*** Opening Dataset content ***
(* ===== verification/PyTime.v ===== *)
(** * Python's [datetime]

    A [date] is its proleptic Gregorian ordinal (1 January of year 1 is 1), with the year, month
    and day computed as the library computes them.  A [datetime] is a wall-clock reading in
    microseconds since ordinal 0 together with the UTC offset its time zone gives at that moment,
    or no offset when it is naive; comparison of aware datetimes compares instants. The year range
    1..9999 of the library is not enforced. *)

From S2P Require Import Prelude PyText.

#[local] Open Scope Z_scope.

Definition date := Z.

Definition is_leap (y : Z) : bool :=
  (y mod 4 =? 0) && (negb (y mod 100 =? 0) || (y mod 400 =? 0)).

Definition days_in_month (y m : Z) : Z :=
  if m =? 2 then (if is_leap y then 29 else 28)
  else if (m =? 4) || (m =? 6) || (m =? 9) || (m =? 11) then 30 else 31.

(** Days in a common year before the first of month [m]. *)
Definition cum_days (m : Z) : Z :=
  nth (Z.to_nat m) [0; 0; 31; 59; 90; 120; 151; 181; 212; 243; 273; 304; 334] 0.

Definition days_before_month (y m : Z) : Z :=
  cum_days m + (if (2 <? m) && is_leap y then 1 else 0).

Definition days_before_year (y : Z) : Z :=
  let y := y - 1 in y * 365 + y / 4 - y / 100 + y / 400.

(** [date(y, m, d)] for a valid triple. *)
Definition mk_date (y m d : Z) : date := days_before_year y + days_before_month y m + d.

Definition ord2ymd (n : date) : Z * Z * Z :=
  let n := n - 1 in
  let n400 := n / 146097 in let n := n mod 146097 in
  let n100 := n / 36524 in let n := n mod 36524 in
  let n4 := n / 1461 in let n := n mod 1461 in
  let n1 := n / 365 in let n := n mod 365 in
  let year := n400 * 400 + 1 + n100 * 100 + n4 * 4 + n1 in
  if (n1 =? 4) || (n100 =? 4) then (year - 1, 12, 31)
  else
    let month := Z.shiftr (n + 50) 5 in
    let preceding := days_before_month year month in
    if n <? preceding
    then (year, month - 1, n - (preceding - days_in_month year (month - 1)) + 1)
    else (year, month, n - preceding + 1).

Definition year_of (d : date) : Z := fst (fst (ord2ymd d)).
Definition month_of (d : date) : Z := snd (fst (ord2ymd d)).
Definition day_of (d : date) : Z := snd (ord2ymd d).

(** Monday is 0. *)
Definition weekday (d : date) : Z := (d + 6) mod 7.

Definition valid_ymd (y m d : Z) : Prop := 1 <= m <= 12 ∧ 1 <= d <= days_in_month y m.

Definition us_per_day : Z := 86400000000.

Record datetime := DT { dt_local : Z; dt_off : option Z }.

#[global] Instance datetime_eq_dec : EqDecision datetime.
Proof. solve_decision. Defined.

Definition dt_naive (t : datetime) : bool := match dt_off t with None => true | _ => false end.
Definition dt_date (t : datetime) : date := dt_local t / us_per_day.
Definition dt_time (t : datetime) : Z := dt_local t mod us_per_day.
Definition dt_instant (t : datetime) : Z :=
  dt_local t - match dt_off t with Some o => o * 1000000 | None => 0 end.

Definition dt_ltb (a b : datetime) : bool := dt_instant a <? dt_instant b.
Definition dt_leb (a b : datetime) : bool := dt_instant a <=? dt_instant b.
Definition dt_eqb (a b : datetime) : bool := dt_instant a =? dt_instant b.

(** [t + timedelta]: the wall clock moves. *)
Definition dt_add (t : datetime) (us : Z) : datetime := DT (dt_local t + us) (dt_off t).

Definition mk_datetime (y mo d h mi s us : Z) (off : option Z) : datetime :=
  DT (mk_date y mo d * us_per_day + ((h * 60 + mi) * 60 + s) * 1000000 + us) off.

(** ** [isoformat()] *)
Definition date_iso (d : date) : string :=
  let '(y, m, dd) := ord2ymd d in
  str_concat [str_pad 4 y; "-"%string; str_pad 2 m; "-"%string; str_pad 2 dd].

Definition off_iso (o : Z) : string :=
  let a := Z.abs o in
  str_concat [(if o <? 0 then "-"%string else "+"%string); str_pad 2 (a / 3600); ":"%string;
              str_pad 2 (a / 60 mod 60);
              if a mod 60 =? 0 then ""%string else String.append ":" (str_pad 2 (a mod 60))].

Definition dt_iso (t : datetime) : string :=
  let us := dt_time t in
  let s := us / 1000000 in
  str_concat [date_iso (dt_date t); "T"%string; str_pad 2 (s / 3600); ":"%string;
              str_pad 2 (s / 60 mod 60); ":"%string; str_pad 2 (s mod 60);
              (if us mod 1000000 =? 0 then ""%string
               else String.append "." (str_pad 6 (us mod 1000000)));
              match dt_off t with None => ""%string | Some o => off_iso o end].

Example iso_utc : dt_iso (mk_datetime 2026 5 22 15 0 7 0 (Some 0)) = "2026-05-22T15:00:07+00:00"%string.
Proof. vm_compute. reflexivity. Qed.
Example weekday_2026 : weekday (mk_date 2026 5 22) = 4.
Proof. vm_compute. reflexivity. Qed.

(** ** Dates and ordinals *)
Lemma is_leap_split a b c e : 0 <= b < 4 → 0 <= c < 25 → 0 <= e < 4 →
  is_leap (400 * a + 100 * b + 4 * c + e + 1) = (e =? 3) && ((c <? 24) || (b =? 3)).
Proof.
  intros Hb Hc He. unfold is_leap.
  assert (H4 : (400 * a + 100 * b + 4 * c + e + 1) mod 4 = (e + 1) mod 4).
  { replace (400 * a + 100 * b + 4 * c + e + 1) with (e + 1 + (100 * a + 25 * b + c) * 4) by ring.
    apply Z.mod_add. lia. }
  assert (H100 : (400 * a + 100 * b + 4 * c + e + 1) mod 100 = (4 * c + e + 1) mod 100).
  { replace (400 * a + 100 * b + 4 * c + e + 1) with (4 * c + e + 1 + (4 * a + b) * 100) by ring.
    apply Z.mod_add. lia. }
  assert (H400 : (400 * a + 100 * b + 4 * c + e + 1) mod 400 = (100 * b + 4 * c + e + 1) mod 400).
  { replace (400 * a + 100 * b + 4 * c + e + 1) with (100 * b + 4 * c + e + 1 + a * 400) by ring.
    apply Z.mod_add. lia. }
  rewrite H4, H100, H400. clear H4 H100 H400.
  apply eq_true_iff_eq.
  rewrite !andb_true_iff, !orb_true_iff, negb_true_iff, !Z.eqb_eq, Z.eqb_neq, Z.ltb_lt.
  Z.to_euclidean_division_equations. lia.
Qed.

Lemma days_before_year_split a b c e : 0 <= b < 4 → 0 <= c < 25 → 0 <= e < 4 →
  days_before_year (400 * a + 100 * b + 4 * c + e + 1)
  = 146097 * a + 36524 * b + 1461 * c + 365 * e.
Proof.
  intros. unfold days_before_year.
  Z.to_euclidean_division_equations. lia.
Qed.

Lemma year_split y : exists a b c e, y = 400 * a + 100 * b + 4 * c + e + 1 ∧
  0 <= b < 4 ∧ 0 <= c < 25 ∧ 0 <= e < 4.
Proof.
  exists ((y - 1) / 400), ((y - 1) mod 400 / 100), ((y - 1) mod 100 / 4), ((y - 1) mod 4).
  Z.to_euclidean_division_equations. lia.
Qed.

(** Case analysis on a month. *)
Ltac month_cases m :=
  let H := fresh in
  assert (m = 1 ∨ m = 2 ∨ m = 3 ∨ m = 4 ∨ m = 5 ∨ m = 6 ∨ m = 7 ∨ m = 8 ∨ m = 9 ∨ m = 10
          ∨ m = 11 ∨ m = 12) as H by lia;
  destruct H as [->|[->|[->|[->|[->|[->|[->|[->|[->|[->|[->| ->]]]]]]]]]]].

Lemma month_guess y m d : valid_ymd y m d →
  let n := days_before_month y m + d - 1 in
  (n + 50) / 32 = m ∨ ((n + 50) / 32 = m + 1 ∧ m < 12).
Proof.
  intros [Hm Hd]. unfold days_before_month, days_in_month in *.
  destruct (is_leap y); month_cases m; cbv -[Z.add Z.sub Z.div Z.le Z.lt] in Hd |- *;
    Z.to_euclidean_division_equations; lia.
Qed.

Lemma days_before_month_succ y m : 1 <= m < 12 →
  days_before_month y (m + 1) = days_before_month y m + days_in_month y m.
Proof.
  intros Hm. unfold days_before_month, days_in_month.
  destruct (is_leap y); month_cases m; try reflexivity; lia.
Qed.

(** The month search of [ord2ymd] inside a year: the guess is the month or the next one. *)
Lemma month_search y m d : valid_ymd y m d →
  let n := days_before_month y m + d - 1 in
  let month := Z.shiftr (n + 50) 5 in
  let preceding := days_before_month y month in
  (if n <? preceding
   then (y, month - 1, n - (preceding - days_in_month y (month - 1)) + 1)
   else (y, month, n - preceding + 1)) = (y, m, d).
Proof.
  intros Hv. pose proof (month_guess y m d Hv) as Hg. destruct Hv as [Hm Hd].
  cbv zeta in *. rewrite Z.shiftr_div_pow2 by lia. change (2 ^ 5) with 32.
  destruct Hg as [-> | [-> Hm']].
  - destruct (Z.ltb_spec (days_before_month y m + d - 1) (days_before_month y m)); [lia|].
    f_equal. lia.
  - replace (m + 1 - 1) with m by lia. rewrite days_before_month_succ by lia.
    destruct (Z.ltb_spec (days_before_month y m + d - 1) (days_before_month y m + days_in_month y m));
      [f_equal; lia | lia].
Qed.

Lemma doy_bounds y m d : valid_ymd y m d →
  0 <= days_before_month y m + d - 1 <= (if is_leap y then 365 else 364) ∧
  (days_before_month y m + d - 1 = 365 → m = 12 ∧ d = 31).
Proof.
  intros [Hm Hd]. unfold days_before_month, days_in_month in *.
  destruct (is_leap y); month_cases m; cbv -[Z.add Z.sub Z.le Z.lt] in Hd |- *; lia.
Qed.

(** [date(y, m, d)] gives back its year, month and day. *)
Lemma ord2ymd_mk_date y m d : valid_ymd y m d → ord2ymd (mk_date y m d) = (y, m, d).
Proof.
  intros Hv. pose proof (doy_bounds y m d Hv) as [Hdoy H365].
  pose proof (month_search y m d Hv) as Hs. unfold ord2ymd, mk_date.
  destruct (year_split y) as (a & b & c & e & Hy & Hb & Hc & He).
  assert (Hbefore : days_before_year y = 146097 * a + 36524 * b + 1461 * c + 365 * e)
    by (subst y; by apply days_before_year_split).
  assert (Hleap : is_leap y = (e =? 3) && ((c <? 24) || (b =? 3)))
    by (subst y; by apply is_leap_split).
  rewrite Hbefore. set (t := days_before_month y m + d - 1) in *.
  replace (146097 * a + 36524 * b + 1461 * c + 365 * e + days_before_month y m + d - 1)
    with (146097 * a + 36524 * b + 1461 * c + 365 * e + t) by (subst t; lia).
  assert (Ht : 36524 * b + 1461 * c + 365 * e + t < 146097) by (destruct (is_leap y); lia).
  assert (E400 : (146097 * a + 36524 * b + 1461 * c + 365 * e + t) / 146097 = a)
    by (Z.to_euclidean_division_equations; lia).
  assert (R400 : (146097 * a + 36524 * b + 1461 * c + 365 * e + t) mod 146097
                 = 36524 * b + 1461 * c + 365 * e + t)
    by (Z.to_euclidean_division_equations; lia).
  cbv zeta. rewrite E400, R400. clear E400 R400.
  destruct (decide (t = 365)) as [E|E].
  - (* the last day of a leap year *)
    destruct (H365 E) as [-> ->].
    assert (Hl : is_leap y = true) by (destruct (is_leap y); [done|lia]).
    rewrite Hl in Hleap. symmetry in Hleap. apply andb_true_iff in Hleap as [->%Z.eqb_eq Hcb].
    apply orb_true_iff in Hcb. rewrite Z.ltb_lt, Z.eqb_eq in Hcb. rewrite E in *.
    destruct (decide (c = 24)) as [->|].
    + assert (b = 3) as -> by lia.
      assert (Hy' : y = a * 400 + 1 + 4 * 100 + 0 * 4 + 0 - 1) by lia. rewrite Hy'.
      cbv -[Z.add Z.mul Z.sub]. reflexivity.
    + assert (E100 : (36524 * b + 1461 * c + 365 * 3 + 365) / 36524 = b)
        by (Z.to_euclidean_division_equations; lia).
      assert (R100 : (36524 * b + 1461 * c + 365 * 3 + 365) mod 36524 = 1461 * c + 1460)
        by (Z.to_euclidean_division_equations; lia).
      rewrite E100, R100. clear E100 R100.
      assert (E4 : (1461 * c + 1460) / 1461 = c) by (Z.to_euclidean_division_equations; lia).
      assert (R4 : (1461 * c + 1460) mod 1461 = 1460) by (Z.to_euclidean_division_equations; lia).
      rewrite E4, R4. change (1460 / 365) with 4. simpl. f_equal. f_equal. lia.
  - assert (Ht' : 0 <= t <= 364) by (destruct (is_leap y); lia).
    assert (E100 : (36524 * b + 1461 * c + 365 * e + t) / 36524 = b)
      by (Z.to_euclidean_division_equations; lia).
    assert (R100 : (36524 * b + 1461 * c + 365 * e + t) mod 36524 = 1461 * c + 365 * e + t)
      by (Z.to_euclidean_division_equations; lia).
    rewrite E100, R100. clear E100 R100.
    assert (E4 : (1461 * c + 365 * e + t) / 1461 = c) by (Z.to_euclidean_division_equations; lia).
    assert (R4 : (1461 * c + 365 * e + t) mod 1461 = 365 * e + t)
      by (Z.to_euclidean_division_equations; lia).
    rewrite E4, R4. clear E4 R4.
    assert (E1 : (365 * e + t) / 365 = e) by (Z.to_euclidean_division_equations; lia).
    assert (R1 : (365 * e + t) mod 365 = t) by (Z.to_euclidean_division_equations; lia).
    rewrite E1, R1. clear E1 R1.
    rewrite (proj2 (Z.eqb_neq e 4)), (proj2 (Z.eqb_neq b 4)) by lia. simpl orb.
    replace (a * 400 + 1 + b * 100 + c * 4 + e) with y by lia. exact Hs.
Qed.

Lemma year_of_mk_date y m d : valid_ymd y m d → year_of (mk_date y m d) = y.
Proof. intros. unfold year_of. by rewrite ord2ymd_mk_date. Qed.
*** Closing Dataset content ***
What you will do: Please give again the lines above between the line holding "[f_equal; lia | lia]." and the line holding "destruct (year_split y)", inclusive, exactly as they are and with nothing added.

Solved exercise:
      [f_equal; lia | lia].
Qed.

Lemma doy_bounds y m d : valid_ymd y m d →
  0 <= days_before_month y m + d - 1 <= (if is_leap y then 365 else 364) ∧
  (days_before_month y m + d - 1 = 365 → m = 12 ∧ d = 31).
Proof.
  intros [Hm Hd]. unfold days_before_month, days_in_month in *.
  destruct (is_leap y); month_cases m; cbv -[Z.add Z.sub Z.le Z.lt] in Hd |- *; lia.
Qed.

(** [date(y, m, d)] gives back its year, month and day. *)
Lemma ord2ymd_mk_date y m d : valid_ymd y m d → ord2ymd (mk_date y m d) = (y, m, d).
Proof.
  intros Hv. pose proof (doy_bounds y m d Hv) as [Hdoy H365].
  pose proof (month_search y m d Hv) as Hs. unfold ord2ymd, mk_date.
  destruct (year_split y) as (a & b & c & e & Hy & Hb & Hc & He).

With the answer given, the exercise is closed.